Segment Start: Material for this task

(** C1: when the count equals [len(data)] -- [cur.rowcount] after the
    batched write of the two joined inserters, the tally [cnt] at the end
    of the loop of the two others -- the function returns [None]; the
    warnings are those from before the call, and the only SQL sent is the
    write: no read query of the audit. *)
Theorem full_count_skips_audit (cur : Cursor) (w : world cur) :
  (forall data st,
      cur_executemany cur (location_inserts data) (cstate w) = (None, st) ->
      cur_rowcount cur st = Z.of_nat (List.length data) ->
      add_gene_location cur data w =
        (Return tt, after_batch w (location_inserts data) st) /\
      is_read (Executemany (location_inserts data)) = false) /\
  (forall data st,
      cur_executemany cur (locus_type_inserts data) (cstate w) = (None, st) ->
      cur_rowcount cur st = Z.of_nat (List.length data) ->
      add_gene_locus_type cur data w =
        (Return tt, after_batch w (locus_type_inserts data) st) /\
      is_read (Executemany (locus_type_inserts data)) = false) /\
  (forall data cnt w1,
      for_each cur (link_name cur) data 0 w = (Return cnt, w1) ->
      cnt = Z.of_nat (List.length data) ->
      add_gene_name cur data w = (Return tt, w1) /\
      warnings w1 = warnings w /\
      exists sent, executed w1 = executed w ++ sent /\
                   forallb (fun c => negb (is_read c)) sent = true) /\
  (forall data cnt w1,
      for_each cur (link_symbol cur) data 0 w = (Return cnt, w1) ->
      cnt = Z.of_nat (List.length data) ->
      add_gene_symbol cur data w = (Return tt, w1) /\
      warnings w1 = warnings w /\
      exists sent, executed w1 = executed w ++ sent /\
                   forallb (fun c => negb (is_read c)) sent = true).
Proof.
  split; [|split; [|split]].
  - intros data st H H0; split.
    + run. rewrite H. simpl. rewrite H0, Z.eqb_refl. reflexivity.
    + clear. unfold location_inserts. simpl. induction data; simpl; auto.
  - intros data st H H0; split.
    + run. rewrite H. simpl. rewrite H0, Z.eqb_refl. reflexivity.
    + clear. unfold locus_type_inserts. simpl. induction data; simpl; auto.
  - intros data cnt w1 H H0; split.
    + unfold add_gene_name, bind. rewrite H, H0, Z.eqb_refl. reflexivity.
    + eapply (write_only_for_each cur); eauto using write_only_link_name.
  - intros data cnt w1 H H0; split.
    + unfold add_gene_symbol, bind. rewrite H, H0, Z.eqb_refl. reflexivity.
    + eapply (write_only_for_each cur); eauto using write_only_link_symbol.
Qed.

(** The four functions once the count has been found different and the
    audit has run. *)
Lemma add_gene_location_audited (cur : Cursor) (w : world cur) data st u w' :
  cur_executemany cur (location_inserts data) (cstate w) = (None, st) ->
  cur_rowcount cur st <> Z.of_nat (List.length data) ->
  find_unsuccessful cur SelectGeneHasLocation location_ids (fun d => d)
    data (after_batch w (location_inserts data) st) = (Return u, w') ->
  add_gene_location cur data w =
    match u with
    | _ :: _ => (Return tt, warned w' (location_warning u))
    | [] => (Raise (RuntimeError
                      (location_error_msg (cur_rowcount cur st)
                                          (List.length data)) None), w')
    end.
Proof.
  intros H H0 H1. apply Z.eqb_neq in H0.
  unfold add_gene_location, bind at 1 2 3, try_except, executemany, rowcount.
  rewrite H; simpl. rewrite H0.
  unfold after_batch in H1. rewrite H1. destruct u; reflexivity.
Qed.

Lemma add_gene_locus_type_audited (cur : Cursor) (w : world cur) data st u w' :
  cur_executemany cur (locus_type_inserts data) (cstate w) = (None, st) ->
  cur_rowcount cur st <> Z.of_nat (List.length data) ->
  find_unsuccessful cur SelectGeneHasLocusType locus_type_ids (fun d => d)
    data (after_batch w (locus_type_inserts data) st) = (Return u, w') ->
  add_gene_locus_type cur data w =
    match u with
    | _ :: _ => (Return tt, warned w' (locus_type_warning u))
    | [] => (Raise (RuntimeError locus_type_error_msg None), w')
    end.
Proof.
  intros H H0 H1. apply Z.eqb_neq in H0.
  unfold add_gene_locus_type, bind at 1 2 3, try_except, executemany, rowcount.
  rewrite H; simpl. rewrite H0.
  unfold after_batch in H1. rewrite H1. destruct u; reflexivity.
Qed.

Segment End: Material for this task

Could you reproduce every record exactly as shown above?

Task output ::
(** C1: when the count equals [len(data)] -- [cur.rowcount] after the
    batched write of the two joined inserters, the tally [cnt] at the end
    of the loop of the two others -- the function returns [None]; the
    warnings are those from before the call, and the only SQL sent is the
    write: no read query of the audit. *)
Theorem full_count_skips_audit (cur : Cursor) (w : world cur) :
  (forall data st,
      cur_executemany cur (location_inserts data) (cstate w) = (None, st) ->
      cur_rowcount cur st = Z.of_nat (List.length data) ->
      add_gene_location cur data w =
        (Return tt, after_batch w (location_inserts data) st) /\
      is_read (Executemany (location_inserts data)) = false) /\
  (forall data st,
      cur_executemany cur (locus_type_inserts data) (cstate w) = (None, st) ->
      cur_rowcount cur st = Z.of_nat (List.length data) ->
      add_gene_locus_type cur data w =
        (Return tt, after_batch w (locus_type_inserts data) st) /\
      is_read (Executemany (locus_type_inserts data)) = false) /\
  (forall data cnt w1,
      for_each cur (link_name cur) data 0 w = (Return cnt, w1) ->
      cnt = Z.of_nat (List.length data) ->
      add_gene_name cur data w = (Return tt, w1) /\
      warnings w1 = warnings w /\
      exists sent, executed w1 = executed w ++ sent /\
                   forallb (fun c => negb (is_read c)) sent = true) /\
  (forall data cnt w1,
      for_each cur (link_symbol cur) data 0 w = (Return cnt, w1) ->
      cnt = Z.of_nat (List.length data) ->
      add_gene_symbol cur data w = (Return tt, w1) /\
      warnings w1 = warnings w /\
      exists sent, executed w1 = executed w ++ sent /\
                   forallb (fun c => negb (is_read c)) sent = true).
Proof.
  split; [|split; [|split]].
  - intros data st H H0; split.
    + run. rewrite H. simpl. rewrite H0, Z.eqb_refl. reflexivity.
    + clear. unfold location_inserts. simpl. induction data; simpl; auto.
  - intros data st H H0; split.
    + run. rewrite H. simpl. rewrite H0, Z.eqb_refl. reflexivity.
    + clear. unfold locus_type_inserts. simpl. induction data; simpl; auto.
  - intros data cnt w1 H H0; split.
    + unfold add_gene_name, bind. rewrite H, H0, Z.eqb_refl. reflexivity.
    + eapply (write_only_for_each cur); eauto using write_only_link_name.
  - intros data cnt w1 H H0; split.
    + unfold add_gene_symbol, bind. rewrite H, H0, Z.eqb_refl. reflexivity.
    + eapply (write_only_for_each cur); eauto using write_only_link_symbol.
Qed.

(** The four functions once the count has been found different and the
    audit has run. *)
Lemma add_gene_location_audited (cur : Cursor) (w : world cur) data st u w' :
  cur_executemany cur (location_inserts data) (cstate w) = (None, st) ->
  cur_rowcount cur st <> Z.of_nat (List.length data) ->
  find_unsuccessful cur SelectGeneHasLocation location_ids (fun d => d)
    data (after_batch w (location_inserts data) st) = (Return u, w') ->
  add_gene_location cur data w =
    match u with
    | _ :: _ => (Return tt, warned w' (location_warning u))
    | [] => (Raise (RuntimeError
                      (location_error_msg (cur_rowcount cur st)
                                          (List.length data)) None), w')
    end.
Proof.
  intros H H0 H1. apply Z.eqb_neq in H0.
  unfold add_gene_location, bind at 1 2 3, try_except, executemany, rowcount.
  rewrite H; simpl. rewrite H0.
  unfold after_batch in H1. rewrite H1. destruct u; reflexivity.
Qed.

Lemma add_gene_locus_type_audited (cur : Cursor) (w : world cur) data st u w' :
  cur_executemany cur (locus_type_inserts data) (cstate w) = (None, st) ->
  cur_rowcount cur st <> Z.of_nat (List.length data) ->
  find_unsuccessful cur SelectGeneHasLocusType locus_type_ids (fun d => d)
    data (after_batch w (locus_type_inserts data) st) = (Return u, w') ->
  add_gene_locus_type cur data w =
    match u with
    | _ :: _ => (Return tt, warned w' (locus_type_warning u))
    | [] => (Raise (RuntimeError locus_type_error_msg None), w')
    end.
Proof.
  intros H H0 H1. apply Z.eqb_neq in H0.
  unfold add_gene_locus_type, bind at 1 2 3, try_except, executemany, rowcount.
  rewrite H; simpl. rewrite H0.
  unfold after_batch in H1. rewrite H1. destruct u; reflexivity.
Qed.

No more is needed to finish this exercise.